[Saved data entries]
-=-=-=-=-

Lemma finish_ok st : pc st = Finishing -> write_queue st = [] -> writer st = Flushed -> inv st -> finish st = Finished (next_position st) /\ inv (with_pc st (finish st)).
Proof.
  intros Hpc Hq Hw Hi. pose proof Hi as [HL [O1 O2 O3 O4 O5 O6 O7 O8] HE]. specialize (O2 (or_intror Hw)). rewrite Hq in O2. cbn in O2.
  unfold finish. rewrite (proj2 (Z.eqb_eq _ _) O2), O5. split; [done|].
  constructor; [|constructor; cbn; rewrite ?Hq; try done; by intros ? [= <-]|by apply errors_inv_pc].
  rewrite Hpc in HL. destruct HL as [H1 H2 H3 H4 (p & Hp & Hqq & Hpos)]. constructor; try done. by exists p.
Qed.

Lemma inv_request st n ft fts urls b :
    pc st = Scheduling (ft :: fts) urls -> inv st -> inv (with_pc (with_buffer st b None) (Acquiring n ft fts urls)).
Proof.
  intros Hpc [HL [O1 O2 O3 O4 O5 O6 O7 O8] HE]. rewrite Hpc in *. constructor.
  - destruct HL as [H1 H2 H3 H4 (p & Hp)]. constructor; try done. by exists p.
  - constructor; try done.
  - destruct HE as [E1 E2 E3 E4]. by constructor.
Qed.

Lemma loop_acquired mg pos n ft fts urls : loop_inv mg pos (Acquiring n ft fts urls) -> loop_inv mg pos (Scheduling (ft :: fts) urls).
Proof. intros [H1 H2 H3 H4 (p & Hp)]. constructor; try done. by exists p. Qed.
(* ===== verification/MemoryClient.v ===== *)
(** * The in-memory server

    Model of [MemoryClient] in [xet_client/src/cas_client/simulation/memory_client.rs], the server
    that the client is tested against: xorbs and shards that are uploaded, the answers to
    reconstruction queries, the URLs they hand out and the data behind them, and deletion, which can
    leave objects in place under a tag.  The URLs are those of that file and of [xorb_utils.rs].

    Xorbs are kept as they were uploaded; the variant that generates its chunks from a seed is left
    out, and so are the delays and the concurrency controller.  A lock is taken around each
    operation as a whole.  An [Instant] is the number of milliseconds since [REFERENCE_INSTANT], and
    the time [now] an argument.  Base64 is a third-party encoding, of which only the round trip and the
    absence of colons is used. *)

From Stdlib Require Import Sorted.
From coqutil Require Import Byte Word.LittleEndianList.
From stdpp Require Import base numbers gmap sorting list.
From S2P Require Import Prelude DataHash AggregatedHash MerkleSubtree Codec Chunking FileStructs XorbStructs ChunkFormat RawXorb XorbInfo XorbObject ShardMemory ShardFormat.
From S2P Require Import ShardPass StreamingShard CasTypes ChunkWindows ReconstructionRanges FileTerms.

#[local] Open Scope Z_scope.

(** [?] on an operation of [xet_core_structures]. *)
Definition try_format {A} (x : result CoreError A) : result client_failure A :=
  match x with Ok a => Ok a | Err e => Err (ClientFailed (FormatError e)) end.

Definition client_some {A} (x : option A) : result client_failure A :=
  match x with Some a => Ok a | None => Err ClientPanicked end.

Definition client_ok_or {A} (e : ClientError) (x : option A) : result client_failure A :=
  match x with Some a => Ok a | None => Err (ClientFailed e) end.

(** ** URLs *)

(** [URL_SAFE_NO_PAD] of the crate [base64]. *)
Class Base64 := {
  base64_encode : list byte -> list byte;
  base64_decode : list byte -> option (list byte);
  base64_roundtrip s : base64_decode (base64_encode s) = Some s;
  base64_no_colon s : Forall (fun b => b <> Byte.x3a) (base64_encode s);
}.

Fixpoint join (sep : byte) (l : list (list byte)) : list byte :=
  match l with
  | [] => []
  | [s] => s
  | s :: l' => s ++ sep :: join sep l'
  end.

-=-=-=-=-

** What to work on **
All the data above should be restated in full, exactly.

** Worked solution **
Lemma finish_ok st : pc st = Finishing -> write_queue st = [] -> writer st = Flushed -> inv st -> finish st = Finished (next_position st) /\ inv (with_pc st (finish st)).
Proof.
  intros Hpc Hq Hw Hi. pose proof Hi as [HL [O1 O2 O3 O4 O5 O6 O7 O8] HE]. specialize (O2 (or_intror Hw)). rewrite Hq in O2. cbn in O2.
  unfold finish. rewrite (proj2 (Z.eqb_eq _ _) O2), O5. split; [done|].
  constructor; [|constructor; cbn; rewrite ?Hq; try done; by intros ? [= <-]|by apply errors_inv_pc].
  rewrite Hpc in HL. destruct HL as [H1 H2 H3 H4 (p & Hp & Hqq & Hpos)]. constructor; try done. by exists p.
Qed.

Lemma inv_request st n ft fts urls b :
    pc st = Scheduling (ft :: fts) urls -> inv st -> inv (with_pc (with_buffer st b None) (Acquiring n ft fts urls)).
Proof.
  intros Hpc [HL [O1 O2 O3 O4 O5 O6 O7 O8] HE]. rewrite Hpc in *. constructor.
  - destruct HL as [H1 H2 H3 H4 (p & Hp)]. constructor; try done. by exists p.
  - constructor; try done.
  - destruct HE as [E1 E2 E3 E4]. by constructor.
Qed.

Lemma loop_acquired mg pos n ft fts urls : loop_inv mg pos (Acquiring n ft fts urls) -> loop_inv mg pos (Scheduling (ft :: fts) urls).
Proof. intros [H1 H2 H3 H4 (p & Hp)]. constructor; try done. by exists p. Qed.
(* ===== verification/MemoryClient.v ===== *)
(** * The in-memory server

    Model of [MemoryClient] in [xet_client/src/cas_client/simulation/memory_client.rs], the server
    that the client is tested against: xorbs and shards that are uploaded, the answers to
    reconstruction queries, the URLs they hand out and the data behind them, and deletion, which can
    leave objects in place under a tag.  The URLs are those of that file and of [xorb_utils.rs].

    Xorbs are kept as they were uploaded; the variant that generates its chunks from a seed is left
    out, and so are the delays and the concurrency controller.  A lock is taken around each
    operation as a whole.  An [Instant] is the number of milliseconds since [REFERENCE_INSTANT], and
    the time [now] an argument.  Base64 is a third-party encoding, of which only the round trip and the
    absence of colons is used. *)

From Stdlib Require Import Sorted.
From coqutil Require Import Byte Word.LittleEndianList.
From stdpp Require Import base numbers gmap sorting list.
From S2P Require Import Prelude DataHash AggregatedHash MerkleSubtree Codec Chunking FileStructs XorbStructs ChunkFormat RawXorb XorbInfo XorbObject ShardMemory ShardFormat.
From S2P Require Import ShardPass StreamingShard CasTypes ChunkWindows ReconstructionRanges FileTerms.

#[local] Open Scope Z_scope.

(** [?] on an operation of [xet_core_structures]. *)
Definition try_format {A} (x : result CoreError A) : result client_failure A :=
  match x with Ok a => Ok a | Err e => Err (ClientFailed (FormatError e)) end.

Definition client_some {A} (x : option A) : result client_failure A :=
  match x with Some a => Ok a | None => Err ClientPanicked end.

Definition client_ok_or {A} (e : ClientError) (x : option A) : result client_failure A :=
  match x with Some a => Ok a | None => Err (ClientFailed e) end.

(** ** URLs *)

(** [URL_SAFE_NO_PAD] of the crate [base64]. *)
Class Base64 := {
  base64_encode : list byte -> list byte;
  base64_decode : list byte -> option (list byte);
  base64_roundtrip s : base64_decode (base64_encode s) = Some s;
  base64_no_colon s : Forall (fun b => b <> Byte.x3a) (base64_encode s);
}.

Fixpoint join (sep : byte) (l : list (list byte)) : list byte :=
  match l with
  | [] => []
  | [s] => s
  | s :: l' => s ++ sep :: join sep l'
  end.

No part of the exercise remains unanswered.